And I was able to put an end to that and President Bush continued that and he's done a very good job of continuing a warm friendship with India and maintaining good relationships with President (Pervez) Musharraf and the Pakistanis and I think he deserves a lot of credit for that, as well. I strongly support that.

Uhm, I don't know what I think about this nuclear agreement he's made with India. I think it recognises the world as it is, and, the non-proliferation treaty has a gap in it for the countries that have nuclear power but weren't recognised by it.

But in general, I think we should be trying to restrict the proliferation of weapons of mass destruction. My own view is that we should do whatever we can to support the forces in India that are committed to building a future in which all Indians are a part. I think the sectarian violence in India could still destroy a lot of India's potential for growth, principally the tension between the Hindus and the Muslims.

But…also… when I was in India, 37 Sikhs were killed - murdered in Kashmir. And I know they were killed just because I showed up. Just to make a big point about the problems in Kashmir.

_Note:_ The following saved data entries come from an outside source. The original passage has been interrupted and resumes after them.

(** A constructed [Vacancy].  The field types are what [_validate_data]
    has checked with [isinstance]; the methods below read the attributes
    at these types.  Validation stores nothing new: the record holds the
    attributes it was given ([validate_first_failure]), and every record is
    the result of some constructor call ([constructed_all]). *)
Record Vacancy : Type := {
  id_num : pyint;
  vacancy_name : string;
  company_name : string;
  description : string;
  salary_from : pynum;
  salary_to : pynum;
  salary_currency : string;
  area : string;
  url : string
}.

(** [if not isinstance(v, int): raise ValueError(msg)] *)
Definition check_int (v : value) (msg : string) : result pyint :=
  match v with
  | VNum (NInt i) => Ok i
  | _ => Raise (ValueError msg)
  end.

(** [if not isinstance(v, str): raise ValueError(msg)] *)
Definition check_str (v : value) (msg : string) : result string :=
  match v with
  | VStr s => Ok s
  | _ => Raise (ValueError msg)
  end.

(** [if not isinstance(v, (int, float)): raise ValueError(msg)] *)
Definition check_int_float (v : value) (msg : string) : result pynum :=
  match v with
  | VNum x => Ok x
  | _ => Raise (ValueError msg)
  end.

Definition _validate_data (self : Attributes) : result Vacancy :=
  i ← check_int (attr_id_num self) "ID должно быть целым числом";
  vn ← check_str (attr_vacancy_name self) "Название вакансии должно быть строкой";
  cn ← check_str (attr_company_name self) "Название компании должно быть строкой";
  d ← check_str (attr_description self) "Описание вакансии должно быть строкой";
  sf ← check_int_float (attr_salary_from self)
         "Зарплата 'from' должна быть числом (целым или десятичным)";
  st ← check_int_float (attr_salary_to self)
         "Зарплата 'to' должна быть числом (целым или десятичным) или None";
  sc ← check_str (attr_salary_currency self) "Валюта зарплаты должна быть строкой";
  a ← check_str (attr_area self) "Местоположение должно быть строкой";
  u ← check_str (attr_url self) "URL должен быть строкой";
  mret {| id_num := i; vacancy_name := vn; company_name := cn; description := d;
          salary_from := sf; salary_to := st; salary_currency := sc;
          area := a; url := u |}.

Definition __init__ (id_num vacancy_name company_name description
                     salary_from salary_to salary_currency area url : value)
  : result Vacancy :=
  let self :=
    {| attr_id_num := id_num;
       attr_vacancy_name := vacancy_name;
       attr_company_name := company_name;
       attr_description := description;
       attr_salary_from :=
         if is_not_None salary_from then salary_from else VNum zero;
       attr_salary_to :=
         if is_not_None salary_to then salary_to else VNum zero;
       attr_salary_currency :=
         if is_not_None salary_currency then salary_currency
         else VStr "Нет данных";
       attr_area := area;
       attr_url := url |} in
  _validate_data self.

Definition nl : string := String "010"%char "".

(** The local [from_part] of [__str__]. *)
Definition from_part (self : Vacancy) : result string :=
  if py_ne (salary_from self) zero
  then n ← py_int (salary_from self); s ← py_str n; mret ("От " +:+ s +:+ " ")
  else mret "".

(** The local [to_part] of [__str__]. *)
Definition to_part (self : Vacancy) : result string :=
  if py_ne (salary_to self) zero
  then n ← py_int (salary_to self); s ← py_str n; mret ("До " +:+ s +:+ " ")
  else mret "".

(** The local [salary_range] of [__str__]. *)
Definition salary_range (self : Vacancy) : result string :=
  if py_eq (salary_from self) zero && py_eq (salary_to self) zero
  then mret "Информации нет"
  else
    from_part ← from_part self;
    to_part ← to_part self;
    mret (from_part +:+ to_part +:+ salary_currency self).

(** The seven lines of the rendering around the formatted id and the
    salary phrase. *)
Definition render (self : Vacancy) (id_text salary_range : string) : string :=
  "ID: " +:+ id_text +:+ nl +:+
  "Название вакансии: " +:+ vacancy_name self +:+ nl +:+
  "Название компании: " +:+ company_name self +:+ nl +:+
  "Описание: " +:+ description self +:+ nl +:+
  "Зарплата: " +:+ salary_range +:+ nl +:+
  "Местоположение: " +:+ area self +:+ nl +:+
  "URL: " +:+ url self.

(** The salary phrase is computed first; the returned f-string then
    formats its fields from left to right, the id first. *)
Definition __str__ (self : Vacancy) : result string :=
  salary_range ← salary_range self;
  id_text ← format_int (id_num self);
  mret (render self id_text salary_range).

Definition to_dict (self : Vacancy) : gmap string value :=
  list_to_map
    [ ("id_num", VNum (NInt (id_num self)));
      ("vacancy_name", VStr (vacancy_name self));
      ("company_name", VStr (company_name self));
      ("description", VStr (description self));
      ("salary_from", VNum (salary_from self));
      ("salary_to", VNum (salary_to self));
      ("salary_currency", VStr (salary_currency self));
      ("area", VStr (area self));
      ("url", VStr (url self)) ].

(** [x and y and z] on three booleans is their conjunction. *)
Definition __eq__ (self other : Vacancy) : bool :=
  let are_salaries_equal :=
    py_eq (salary_from self) (salary_from other) &&
    py_eq (salary_to self) (salary_to other) &&
    String.eqb (salary_currency self) (salary_currency other) in
  are_salaries_equal.

Definition __lt__ (self other : Vacancy) : bool :=
  let result := py_lt (salary_from self) (salary_from other) in
  result.

Definition __le__ (self other : Vacancy) : bool :=
  let result := py_le (salary_from self) (salary_from other) in
  result.

Definition __gt__ (self other : Vacancy) : bool :=
  let result := py_gt (salary_to self) (salary_to other) in
  result.

Definition __ge__ (self other : Vacancy) : bool :=
  let result := py_ge (salary_to self) (salary_to other) in
  result.

(** ** Fields and the constructor call *)

Inductive field : Type :=
| f_id_num
| f_vacancy_name
| f_company_name
| f_description
| f_salary_from
| f_salary_to
| f_salary_currency
| f_area
| f_url.

(** The parameter and dictionary key of a field. *)
Definition field_name (f : field) : string :=
  match f with
  | f_id_num => "id_num"
  | f_vacancy_name => "vacancy_name"
  | f_company_name => "company_name"
  | f_description => "description"
  | f_salary_from => "salary_from"
  | f_salary_to => "salary_to"
  | f_salary_currency => "salary_currency"
  | f_area => "area"
  | f_url => "url"
  end.

(** The type [_validate_data] asks of a field. *)
Definition declared_type (f : field) : pytype :=
  match f with
  | f_id_num => T_int
  | f_salary_from | f_salary_to => T_int_float
  | _ => T_str
  end.

(** The message of the [ValueError] raised at the check of a field. *)
Definition message (f : field) : string :=
  match f with
  | f_id_num => "ID должно быть целым числом"
  | f_vacancy_name => "Название вакансии должно быть строкой"
  | f_company_name => "Название компании должно быть строкой"
  | f_description => "Описание вакансии должно быть строкой"
  | f_salary_from => "Зарплата 'from' должна быть числом (целым или десятичным)"
  | f_salary_to => "Зарплата 'to' должна быть числом (целым или десятичным) или None"
  | f_salary_currency => "Валюта зарплаты должна быть строкой"
  | f_area => "Местоположение должно быть строкой"
  | f_url => "URL должен быть строкой"
  end.

Definition attr (self : Attributes) (f : field) : value :=
  match f with
  | f_id_num => attr_id_num self
  | f_vacancy_name => attr_vacancy_name self
  | f_company_name => attr_company_name self
  | f_description => attr_description self
  | f_salary_from => attr_salary_from self
  | f_salary_to => attr_salary_to self
  | f_salary_currency => attr_salary_currency self
  | f_area => attr_area self
  | f_url => attr_url self
  end.
(** * populate_database.py: chunk identity and store synchronisation

    A shallow embedding of [calculate_sha1], [calculate_chunk_ids] and
    [add_to_chroma] from [populate_database.py], with the library objects
    they drive (the [hashlib] digest object, the file system seen through
    [open], the Chroma collection) modelled by what their documented
    interface does. *)

From Stdlib Require Import ZArith Ascii Recdef.
From Stdlib Require Strings.Byte.
From stdpp Require Import base tactics option list strings pretty gmap.

(** ** [hashlib.sha1]

    The digest object is modelled by the bytes fed to it so far:
    [m.update(a); m.update(b)] is [m.update(a + b)].  [hexdigest] is SHA-1
    (FIPS 180-4) of those bytes, on 32-bit words kept in [Z] with the
    wrap-around written out. *)
Module hashlib.

Import Strings.Byte.
Local Open Scope Z_scope.

Definition wrap32 (x : Z) : Z := Z.land x 0xFFFFFFFF.

Definition rotl (n x : Z) : Z :=
  wrap32 (Z.lor (Z.shiftl x n) (Z.shiftr x (32 - n))).

Definition byte_val (b : byte) : Z := Z.of_N (Byte.to_N b).

(** Big-endian bytes of the low [n] bytes of [x], most significant first. *)
Fixpoint be_bytes (n : nat) (x : Z) : list Z :=
  match n with
  | O => []
  | S n' => Z.land (Z.shiftr x (8 * Z.of_nat n')) 0xFF :: be_bytes n' x
  end.

(** Message padding: a single 1 bit, zeros up to 56 modulo 64, then the
    bit length of the message as a 64-bit big-endian integer. *)
Definition pad (msg : list Z) : list Z :=
  let len := Z.of_nat (length msg) in
  let zeros := Z.to_nat ((55 - len) mod 64) in
  msg ++ 0x80 :: replicate zeros 0 ++ be_bytes 8 (8 * len).

Fixpoint words (n : nat) (bs : list Z) : list Z :=
  match n with
  | O => []
  | S n' =>
      match bs with
      | b0 :: b1 :: b2 :: b3 :: rest =>
          (Z.shiftl b0 24 + Z.shiftl b1 16 + Z.shiftl b2 8 + b3) :: words n' rest
      | _ => []
      end
  end.

(** Message schedule, newest word first: [rev_w] holds W[t-1], W[t-2], ... *)
Fixpoint schedule (n : nat) (rev_w : list Z) : list Z :=
  match n with
  | O => rev_w
  | S n' =>
      let w := rotl 1 (Z.lxor (Z.lxor (nth 2 rev_w 0) (nth 7 rev_w 0))
                              (Z.lxor (nth 13 rev_w 0) (nth 15 rev_w 0))) in
      schedule n' (w :: rev_w)
  end.

Record state := State { h0 : Z; h1 : Z; h2 : Z; h3 : Z; h4 : Z }.

Definition init : state :=
  State 0x67452301 0xEFCDAB89 0x98BADCFE 0x10325476 0xC3D2E1F0.

Definition f (t : nat) (b c d : Z) : Z :=
  if (t <? 20)%nat then Z.lor (Z.land b c) (Z.land (Z.lxor b 0xFFFFFFFF) d)
  else if (t <? 40)%nat then Z.lxor (Z.lxor b c) d
  else if (t <? 60)%nat then
    Z.lor (Z.lor (Z.land b c) (Z.land b d)) (Z.land c d)
  else Z.lxor (Z.lxor b c) d.

Definition K (t : nat) : Z :=
  if (t <? 20)%nat then 0x5A827999
  else if (t <? 40)%nat then 0x6ED9EBA1
  else if (t <? 60)%nat then 0x8F1BBCDC
  else 0xCA62C1D6.

Fixpoint rounds (t : nat) (ws : list Z) (s : state) : state :=
  match ws with
  | [] => s
  | w :: ws' =>
      let tmp := wrap32 (rotl 5 (h0 s) + f t (h1 s) (h2 s) (h3 s) + h4 s + K t + w) in
      rounds (S t) ws' (State tmp (h0 s) (rotl 30 (h1 s)) (h2 s) (h3 s))
  end.

Definition compress (s : state) (block : list Z) : state :=
  let ws := rev (schedule 64 (rev (words 16 block))) in
  let r := rounds 0 ws s in
  State (wrap32 (h0 s + h0 r)) (wrap32 (h1 s + h1 r)) (wrap32 (h2 s + h2 r))
        (wrap32 (h3 s + h3 r)) (wrap32 (h4 s + h4 r)).

Fixpoint blocks (n : nat) (bs : list Z) (s : state) : state :=
  match n with
  | O => s
  | S n' => blocks n' (drop 64 bs) (compress s (take 64 bs))
  end.

Definition hex_char (x : Z) : ascii :=
  match x with
  | 0 => "0" | 1 => "1" | 2 => "2" | 3 => "3" | 4 => "4" | 5 => "5"
  | 6 => "6" | 7 => "7" | 8 => "8" | 9 => "9" | 10 => "a" | 11 => "b"
  | 12 => "c" | 13 => "d" | 14 => "e" | _ => "f"
  end%char%Z.

Fixpoint hex (n : nat) (x : Z) : string :=
  match n with
  | O => ""
  | S n' => String (hex_char (Z.land (Z.shiftr x (4 * Z.of_nat n')) 0xF)) (hex n' x)
  end.

(** The digest object: the bytes it has been fed. *)
Definition sha1_object := list byte.

Definition sha1 : sha1_object := [].

Definition update (m : sha1_object) (data : list byte) : sha1_object :=
  m ++ data.

Definition hexdigest (m : sha1_object) : string :=
  let bs := pad (byte_val <$> m) in
  let s := blocks (length bs / 64)%nat bs init in
  hex 8 (h0 s) +:+ hex 8 (h1 s) +:+ hex 8 (h2 s) +:+ hex 8 (h3 s) +:+ hex 8 (h4 s).

End hashlib.

(** ** Python values as they are formatted

    [f"{x}"] is [str(x)]: a string is itself, an integer is its decimal
    numeral (with a leading [-] when negative) and [None] is the four
    letters [None]. *)
Class Str (A : Type) := str : A → string.
Global Hint Mode Str ! : typeclass_instances.

Global Instance str_string : Str string := λ s, s.
Global Instance str_int : Str Z := pretty.
Global Instance str_nat : Str nat := pretty.
Global Instance str_option `{Str A} : Str (option A) := from_option str "None".

(** ** Exceptions *)
Inductive exception :=
  | TypeError
  | ValueError
  | KeyError (key : string)
  | FileNotFoundError (filename : string)
  | IsADirectoryError (filename : string)
  | NotADirectoryError (filename : string)
  | PermissionError (filename : string)
  | OSError (filename : string)
  | DuplicateIDError.

Inductive result (A : Type) :=
  | Return (a : A)
  | Raise (e : exception).
Global Arguments Return {A} a.
Global Arguments Raise {A} e.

And so I think that that has to be fought. And I think anything that the United States can do, because of its friendship both with Pakistan and with India, to give the countries the confidence to keep improving relations and to put this Kashmir issue behind us, should be done.

Once before the end of my term, I was horrified when the Indian defence budget went up 20% in one year when the country had a per capita income of $500. And so I think that we should be working to help to bring the Indians and Pakistanis together because if they could reduce their future dependence on military expenditures and they saw themselves as partners and they built an alliance with the Bangladeshis, then South Asia could grow as rapidly as China in a way that would be positive for both. That's what I believe would happen if we could diminish the sectarian conflict within India and the conflict with Pakistan.

Are you concerned with Venezuela's President Hugo Chavez supporting communist leaders throughout Latin America ?

Yes I am. Hugo Chavez is a complicated figure, you know, and I clearly disagree with his policies. And what got me really off of them, more than anything else, was not his anti-Americanism but that he was giving safe harbour to people who were determined to destroy Columbian democracy. And I found it unforgivable.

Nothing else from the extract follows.